Instructions for the task: Lines holding the string "before" in the listing below are to be copied.

Data to process:
(** X15. [getCxn] keys the table by the joined endpoint strings. For
    endpoints whose joined string is not the name of a member of
    [Object.prototype], a second [getCxn] whose endpoints join to the same
    string hands back the object of the first, whatever timeout it asks
    for: no session is constructed, the table is unchanged, and the one
    thing done is another [_connect] on that object, which keeps the
    endpoint string and the timeout the object was constructed with. *)
Theorem getCxn_reuses zkUrls1 cxnTimeout1 zkUrls2 cxnTimeout2 p :
  registry_ok p → Js.join "," zkUrls1 = Js.join "," zkUrls2 →
  Js.inherited (Js.join "," zkUrls1) = false →
  let first := getCxn zkUrls1 cxnTimeout1 p in
  let second := getCxn zkUrls2 cxnTimeout2 (snd first) in
  ∃ cxn s,
    fst first = inr cxn ∧ fst second = inr cxn ∧
    cxns (snd second) = cxns (snd first) ∧
    length (objects (snd second)) = length (objects (snd first)) ∧
    objects (snd first) !! cxn = Some s ∧
    objects (snd second) !! cxn = Some (_connect (handles (snd first)) Noop s) ∧
    _timeout (_connect (handles (snd first)) Noop s) = _timeout s ∧
    _urls (_connect (handles (snd first)) Noop s) = _urls s.
Proof.
  intros Hok Hjoin Hown first second.
  pose proof (RegistryFacts.getCxn_registry_ok zkUrls1 cxnTimeout1 p Hok) as [Hreg _].
  fold first in Hreg.
  assert (∃ cxn, fst first = inr cxn ∧
                 Js.own_get (cxns (snd first)) (Js.join "," zkUrls2) = Some cxn)
    as (cxn & Hfirst & Hl).
  { subst first. rewrite <- Hjoin.
    pose proof (RegistryFacts.getCxn_cases zkUrls1 cxnTimeout1 p) as Hcases.
    cbn zeta in Hcases.
    destruct (Js.own_get (cxns p) (Js.join "," zkUrls1)) as [c|] eqn:Hc.
    - rewrite Hcases. cbn [fst snd cxns]. eauto.
    - rewrite Hown in Hcases. rewrite Hcases. cbn [fst snd cxns]. eexists. split; [done|].
      by rewrite RegistryFacts.own_get_app, Hc, String.eqb_refl. }
  destruct (lookup_lt_is_Some_2 _ _ (Hreg _ _ Hl)) as [s Hs].
  exists cxn, s. split; [done|].
  pose proof (RegistryFacts.getCxn_cases zkUrls2 cxnTimeout2 (snd first)) as Hsecond.
  cbn zeta in Hsecond. rewrite Hl in Hsecond. subst second. rewrite Hsecond.
  cbn [fst snd cxns objects].
  split; [done|]. split; [done|]. split; [by rewrite length_alter|].
  split; [done|]. split; [by rewrite list_lookup_alter_eq, Hs|].
  by destruct (SessionFacts.same_tables_connect (handles (snd first)) Noop s) as (-> & -> & _).
Qed.

Lemma getCxn_reuses_witness :
  let first := getCxn ["10.0.0.1:2181"; "10.0.0.2:2181"] None (Process [] [] 0) in
  let second := getCxn ["10.0.0.1:2181,10.0.0.2:2181"] (Some 500%Z) (snd first) in
  ∃ cxn s,
    fst first = inr cxn ∧ fst second = inr cxn ∧
    cxns (snd second) = cxns (snd first) ∧
    length (objects (snd second)) = length (objects (snd first)) ∧
    objects (snd first) !! cxn = Some s ∧
    objects (snd second) !! cxn = Some (_connect (handles (snd first)) Noop s) ∧
    _timeout (_connect (handles (snd first)) Noop s) = _timeout s ∧
    _urls (_connect (handles (snd first)) Noop s) = _urls s.
Proof.
  apply (getCxn_reuses ["10.0.0.1:2181"; "10.0.0.2:2181"] None
           ["10.0.0.1:2181,10.0.0.2:2181"] (Some 500%Z) (Process [] [] 0)).
  - split; [|constructor]. intros urls c Hl. discriminate Hl.
  - reflexivity.
  - reflexivity.
Defined.

(** For endpoints that name a member of [Object.prototype] there is no
    object to reuse: every [getCxn] reads the inherited member, raises,
    and leaves the process as it was. *)
Example getCxn_inherited_raises :
  getCxn ["toString"] (Some 500%Z) two_cxns
  = (inl (TypeError "Object function toString() { [native code] } has no method '_connect'"),
     two_cxns).
Proof. by vm_compute. Qed.



End CloseFacts.

Module GatedFacts.

(** X17. What [unlock] touches, in every state of the session and for
    every answer of the store. The watch table is never written. At most
    one call is issued, and only on a connected session: the deletion
    with version 0 of the node recorded under [name] or, when there is no
    entry and [name] names a member of [Object.prototype], a deletion
    that is handed that member. The entry of [name] is removed exactly
    when the callback receives [(null, name)], which takes a ZOK answer to
    the deletion; after any other outcome (a gate that waits or reports an
    error, no entry, a refused deletion) the lock table is what it was, so
    the lock is still recorded as held. *)
Theorem unlock_effects zk name callback s calls :
  let res := unlock zk name callback (s, calls) in
  _watching (fst (snd res)) = _watching s ∧
  (snd (snd res) = calls ∨
   _cxnState s = CONNECTED ∧
   ∃ deletion, snd (snd res) = deletion :: calls ∧
               match _locks s !! name with
               | Some node => deletion = a_delete_ node 0
               | None => Js.inherited name = true ∧ deletion = a_delete_member name 0
               end) ∧
  (fst res = Called None (Some name) →
   ∃ deletion, snd (snd res) = deletion :: calls ∧
               rc (zk (deletion :: calls)) = ZOK ∧
               _locks (fst (snd res)) = delete name (_locks s)) ∧
  (fst res ≠ Called None (Some name) → _locks (fst (snd res)) = _locks s).
Proof.
  cbn zeta.
  assert (_cxnState s = CONNECTED ∨ _cxnState s ≠ CONNECTED) as [Hst|Hst]
    by (destruct (_cxnState s); auto).
  - rewrite (UnlockFacts.unlock_connected zk name callback s calls Hst).
    set (s0 := record_call None (UnlockGate name callback) None s).
    assert (∀ deletion,
              match _locks s !! name with
              | Some node => deletion = a_delete_ node 0
              | None => Js.inherited name = true ∧ deletion = a_delete_member name 0
              end →
              let res := (let '(r, calls0) := issue zk deletion calls in
                          if negb (rc r =? ZOK)%Z
                          then (Called (Some (StoreError (error r))) None, (s0, calls0))
                          else (Called None (Some name),
                                (set_locks (delete name (_locks s0)) s0, calls0))) in
              _watching (fst (snd res)) = _watching s ∧
              (snd (snd res) = calls ∨
               _cxnState s = CONNECTED ∧
               ∃ deletion, snd (snd res) = deletion :: calls ∧
                 match _locks s !! name with
                 | Some node => deletion = a_delete_ node 0
                 | None => Js.inherited name = true ∧ deletion = a_delete_member name 0
                 end) ∧
              (fst res = Called None (Some name) →
               ∃ deletion, snd (snd res) = deletion :: calls ∧
                 rc (zk (deletion :: calls)) = ZOK ∧
                 _locks (fst (snd res)) = delete name (_locks s)) ∧
              (fst res ≠ Called None (Some name) → _locks (fst (snd res)) = _locks s))
      as Hdeleting.
    { intros deletion Hdel. cbn zeta. unfold issue.
      destruct (Z.eqb_spec (rc (zk (deletion :: calls))) ZOK) as [Hok|Hno];
        cbn [negb fst snd set_locks record_call _locks _watching s0].
      - split; [done|]. split; [right; split; [done|]; by exists deletion|].
        split; [|done]. intros _. by exists deletion.
      - split; [done|]. split; [right; split; [done|]; by exists deletion|].
        split; [done|done]. }
    unfold unlock_gated, Js.read. fold s0.
    change (_locks s0) with (_locks s).
    destruct (_locks s !! name) as [node|] eqn:Hn.
    + destruct (Js.truthy node); [by apply Hdeleting|].
      cbn [fst snd]. split; [done|]. split; [by left|]. split; [done|done].
    + destruct (Js.inherited name) eqn:Hin; [by apply Hdeleting|].
      cbn [fst snd]. split; [done|]. split; [by left|]. split; [done|done].
  - destruct (SessionFacts.same_tables_onConnection (UnlockGate name callback) s)
      as (_ & _ & Hl & Hw).
    unfold unlock. destruct (_cxnState s) eqn:E; cbn [fst snd unlock_gated]; [| | |done];
      (split; [done|]; split; [by left|]; split; [done|done]).
Qed.

Lemma unlock_effects_witness :
  let res := unlock refusing_store "/plumber/wrench" (Caller 1) (holding_cxn, []) in
  fst res ≠ Called None (Some "/plumber/wrench") ∧
  snd (snd res) = [a_delete_ "/plumber/wrench0000000002" 0] ∧
  _locks (fst (snd res)) = _locks holding_cxn.
Proof.
  intros res.
  assert (fst res ≠ Called None (Some "/plumber/wrench")) as Hres by (by vm_compute).
  destruct (unlock_effects refusing_store "/plumber/wrench" (Caller 1) holding_cxn [])
    as (_ & _ & _ & Hkept).
  split; [exact Hres|]. split; [reflexivity|exact (Hkept Hres)].
Defined.

(** X18. [lock] before the connection is up. On a session that is neither
    CONNECTED nor in ERROR, in any state the events of the file lead to,
    [lock] returns with its function parked at the gate: no call is issued
    on the store, nothing is called, and the tables of locks and watches
    are as before. The next connected event of the handle calls the parked
    function, once and without error, and the function then does what
    [lock] does on a connected session: the parent path, the sequential
    ephemeral create and the negotiation. *)
Theorem lock_deferred_until_connected fuel zk name txnId callback urls timeout before
    connected client_id calls :
  let s := run before (new_ZkCxn urls timeout) in
  _cxnState s ≠ CONNECTED → _cxnState s ≠ ERROR →
  let g := length (gates s) in
  let res := lock fuel zk name txnId callback (s, calls) in
  let i := Invocation (Some g) (LockGate name txnId callback) None in
  fst res = AtGate g ∧ snd (snd res) = calls ∧
  invoked (fst (snd res)) = invoked s ∧
  _locks (fst (snd res)) = _locks s ∧ _watching (fst (snd res)) = _watching s ∧
  calls_via g (on_connected connected client_id (fst (snd res))) = [i] ∧
  ∀ w, run_gated fuel zk i w = Some (lock_gated fuel zk name txnId callback None w).
Proof.
  intros s Hc He g res i.
  assert (log_wf s) as Hwf by (apply (GateFacts.good_run None), GateFacts.good_new).
  destruct (GateFacts.onConnection_registers (LockGate name txnId callback) s Hwf Hc He)
    as (Hgood & Hp & listeners & Hem & Hin & _).
  destruct (SessionFacts.same_tables_onConnection (LockGate name txnId callback) s)
    as (_ & _ & Hl & Hw).
  set (s' := onConnection (LockGate name txnId callback) s) in *.
  assert (res = (AtGate g, (s', calls))) as ->.
  { subst res. unfold lock. fold s'. by destruct (_cxnState s). }
  cbn [fst snd]. split; [done|]. split; [done|]. split.
  { subst s'. unfold onConnection. by destruct (_cxnState s). }
  split; [done|]. split; [done|]. split; [|done].
  unfold on_connected.
  rewrite GateFacts.calls_via_record_call, decide_False, app_nil_r by done.
  apply (GateFacts.changeState_resolves g (LockGate name txnId callback) CONNECTED None
           listeners (set_sessionId (Some client_id) s')); [|done|done|done].
  by eapply GateFacts.good_ext.
Qed.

Expected output:
(** X18. [lock] before the connection is up. On a session that is neither
    are as before. The next connected event of the handle calls the parked
Theorem lock_deferred_until_connected fuel zk name txnId callback urls timeout before
  let s := run before (new_ZkCxn urls timeout) in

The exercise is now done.